The world's most expensive shopping districts

Most Canadians don’t need an extra reason to hate Toronto.

In the majority’s eye – as discussed before – the traffic sucks, the streets are dirty and there’s so much crime the city might as well be post-Katrina New Orleans, 24/7. This is nothing fresh.

But a new study gives the country’s elitist hub another reason to dwell on its hoity-toityness, and it could be enough to send plenty of Canucks over the edge.

Toronto’s Bloor St., which houses privileged outlets like Hermes and Prada, once again came in first as the country’s most expensive street for retailers.

According to real estate advisor Cushman & Wakefield, it costs an average of $300 USD per square foot to set up shop along Bloor, the street that stretches through the heart of the city.

Vancouver’s Robson St. ($210 / square foot) and Saint-Catherine W in Montreal ($110 / square foot) rounded out the list’s Canadian top three.

Yet while that $300 figure might seem daunting, it’s really just pennies on the global scale.

Toronto placed 21st on the Cushman & Wakefield list, relative light years behind the world’s most posh shopping districts.

Paris’ Avenue des Champs Elysees ranked third most expensive for retailers at $1,009 per square foot, just behind Hong Kong’s Causeway Bay at $1,525 per square foot.

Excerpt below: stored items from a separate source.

(* ===== verification/Payloads.v ===== *)
(** The payload codecs of durable records (src/persist/records.cpp):
    failures, fences, grants, withdrawals, plans, apply receipts, restore
    decisions, stream headers and plain 64-bit values, as documents of the
    canonical codec. *)

From S2P Require Import Prelude Containers Core Generation Authority Bytes Records Wire Decision Plan.

#[local] Open Scope codec_scope.

(** The format tag every payload decoder checks first. *)
Definition check_payload_tag {A} (k : ReaderM (Result A)) : ReaderM (Result A) :=
  check_tag kPayloadFormatTag "payload format tag is unsupported" k.

Definition read_durable_dependent : ReaderM DependentRef :=
  read_dependent "durable dependent kind is not defined".

(** * Encoders *)

Definition encode_stream_header (format_version boot_ordinal process_id epoch nonce_hi nonce_lo : Z) : list Z :=
  written (write_u8 kPayloadFormatTag;; write_u16 format_version;; write_u64 boot_ordinal;;
           write_u64 process_id;; write_u64 epoch;; write_u64 nonce_hi;; write_u64 nonce_lo).

Definition encode_u64_payload (value : Z) : list Z :=
  written (write_u8 kPayloadFormatTag;; write_u64 value).

Definition encode_failure_record (r : FailureRecord) : list Z :=
  written (write_u8 kPayloadFormatTag;; write_key (fr_subject r);; write_u64 (fr_evidence r);;
           write_u64 (fr_epoch r);; write_boot (fr_boot r);; write_u64 (fr_observed_at_ns r);;
           write_u64 (fr_recorded_at_ns r);; write_string (fr_reason r)).

Definition encode_fence_record (r : FenceRecord) : list Z :=
  written (write_u8 kPayloadFormatTag;; write_u64 (fence_id r);; write_key (fence_subject r);;
           write_u64 (fence_epoch r);; write_boot (fence_boot r);; write_u64 (fence_created_at_ns r);;
           write_u8 (fence_scope_raw (fence_scope_state r));; write_u64 (fence_closure_digest r);;
           write_u64 (fence_closure_members r);; write_u64 (fence_fenced_grants r);;
           write_u64 (fence_omitted_dependents r);; write_string (fence_reason r)).

Definition encode_grant_record (g : AuthorityGrant) : list Z :=
  written (write_u8 kPayloadFormatTag;; write_u64 (ag_id g);; write_dependent (ag_dependent g);;
           write_counted write_key (ag_bound g)
             (write_u64 (ag_epoch g);; write_boot (ag_boot g);; write_u64 (ag_attempt g);;
              write_u64 (ag_granted_at_ns g);; write_u64 (ag_expires_at_ns g);;
              write_u8 (grant_state_raw (ag_state g));; write_u8 (revocation_cause_raw (ag_cause g));;
              write_string (ag_detail g))).

Record WithdrawRecord := mkWithdraw { wd_grant : Z; wd_cause : Z; wd_detail : string }.

Definition encode_withdraw_record (r : WithdrawRecord) : list Z :=
  written (write_u8 kPayloadFormatTag;; write_u64 (wd_grant r);; write_u8 (wd_cause r);;
           write_string (wd_detail r)).

Definition encode_plan_record (p : ReconstructionPlan) : list Z := plan_encode p.

Definition write_step_result (s : ApplyStepResult) : WriterM :=
  write_dependent (sr_dependent s);; write_key (sr_replacement s);; write_u8 (ack_state_raw (sr_state s));;
  write_u64 (sr_attempt s);; write_u64 (sr_verification s);; write_string (sr_detail s).

Definition encode_apply_receipt (r : ApplyReceipt) : list Z :=
  written (write_u8 kPayloadFormatTag;; write_u64 (ap_plan r);; write_u64 (ap_epoch r);; write_boot (ap_boot r);;
           write_counted write_step_result (ap_steps r)
             (write_u64 (ap_applied r);; write_u64 (ap_verified r);; write_u64 (ap_failed r);;
              write_u64 (ap_unverified r);; write_boolean (ap_complete r);; write_u16 (code_raw (ap_outcome r)))).

Definition write_term (t : ExplanationTerm) : WriterM := write_string (term_key t);; write_string (term_value t).

Definition write_explanation (e : Explanation) : WriterM :=
  write_counted write_term (ex_terms e) (write_boolean (ex_truncated e)).

Definition encode_restore_decision (d : RestoreDecision) : list Z :=
  written (write_u8 kPayloadFormatTag;; write_dependent (rd_dependent d);; write_u16 (code_raw (rd_outcome d));;
           write_u16 (code_raw (rd_reason d));; write_boolean (rd_may_restore d);;
           write_boolean (rd_effect_verified d);;
           write_counted write_key (rd_bound d)
             (write_u64 (rd_plan d);;
              write_counted write_u64 (rd_grants d)
                (write_counted write_key (rd_blocking d) (write_explanation (rd_explanation d))))).

(** * Decoders *)

Definition grant_state_of_raw (raw : Z) : GrantState :=
  match raw with
  | 1 => GrantState.Active | 2 => GrantState.Stale | 3 => GrantState.Revoked
  | 4 => GrantState.Expired | 5 => GrantState.Fenced | _ => GrantState.Unknown
  end.

Definition revocation_cause_of_raw (raw : Z) : RevocationCause :=
  match raw with
  | 1 => RevocationCause.Superseded | 2 => RevocationCause.Fence | 3 => RevocationCause.Restart
  | 4 => RevocationCause.Expiry | 5 => RevocationCause.OperatorRevocation
  | 6 => RevocationCause.RevalidationFailed | 7 => RevocationCause.Shutdown
  | _ => RevocationCause.Unknown
  end.

Definition fence_scope_of_raw (raw : Z) : FenceScopeState :=
  match raw with
  | 1 => FenceScopeState.Partial | 2 => FenceScopeState.Committed | _ => FenceScopeState.Open
  end.

Definition read_u64_payload : ReaderM (Result Z) :=
  check_payload_tag (value ← read_u64; check_end (mret (Value value))).

Definition read_failure_record : ReaderM (Result FailureRecord) :=
  check_payload_tag
    (subject ← read_key; evidence ← read_u64; epoch ← read_u64; boot ← read_boot;
     observed ← read_u64; recorded ← read_u64; reason ← read_string;
     check_end
       (if negb (key_valid subject) || (observed =? 0)
        then mret (Refused (failure Code.Invalid "durable failure record is not a valid lineage entry"))
        else mret (Value (mkFailureRecord subject evidence epoch boot observed recorded reason)))).

Definition read_fence_record : ReaderM (Result FenceRecord) :=
  check_payload_tag
    (id ← read_u64; subject ← read_key; epoch ← read_u64; boot ← read_boot; created ← read_u64;
     scope ← read_u8; digest ← read_u64; members ← read_u64; grants ← read_u64; omitted ← read_u64;
     reason ← read_string;
     check_ok
       (if fence_scope_raw FenceScopeState.Committed <? scope
        then mret (Refused (failure Code.Invalid "durable fence record has an undefined scope state"))
        else check_end
          (if negb (key_valid subject)
           then mret (Refused (failure Code.Invalid "durable fence record is not generation-qualified"))
           else mret (Value (mkFence id subject epoch boot created (fence_scope_of_raw scope) digest members
                               grants omitted reason))))).

Definition read_grant_record : ReaderM (Result AuthorityGrant) :=
  check_payload_tag
    (id ← read_u64; dependent ← read_durable_dependent; keys ← read_list 16 read_key;
     epoch ← read_u64; boot ← read_boot; attempt ← read_u64; granted ← read_u64; expires ← read_u64;
     state ← read_u8; cause ← read_u8; detail ← read_string;
     check_ok
       (if grant_state_raw GrantState.Fenced <? state
        then mret (Refused (failure Code.Invalid "durable grant record has an undefined state"))
        else if revocation_cause_raw RevocationCause.Shutdown <? cause
        then mret (Refused (failure Code.Invalid "durable grant record has an undefined cause"))
        else check_end
          (if negb (id_valid id) || negb (dependent_valid dependent)
           then mret (Refused (failure Code.Invalid "durable grant record is malformed"))
           else mret (Value (mkGrant id dependent (canonicalise keys) epoch boot attempt granted expires
                               (grant_state_of_raw state) (revocation_cause_of_raw cause) detail))))).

The granddaddy of them all? New York’s Fifth Avenue, which costs retailers a ridiculous $1,700 per square foot, a figure that – while outrageous – is actually down 8 per cent from last year.

In fact, retail rents all over the world are tumbling (54% of the top locales reported a drop) from last year, though none more than Mumbai’s prestigious Colaba Causeway, which fell 63.5%. 

“The last 12 months have been one of the most difficult periods ever for the retail sector with consumer spending and retail sales down in many markets,” said John Strachan, Cushman & Wakefield’s global head of retail.

“There will undoubtedly be some markets which will continue to be affected (by the recession) over the next year, but we expect to see a greater number move back into positive territory.”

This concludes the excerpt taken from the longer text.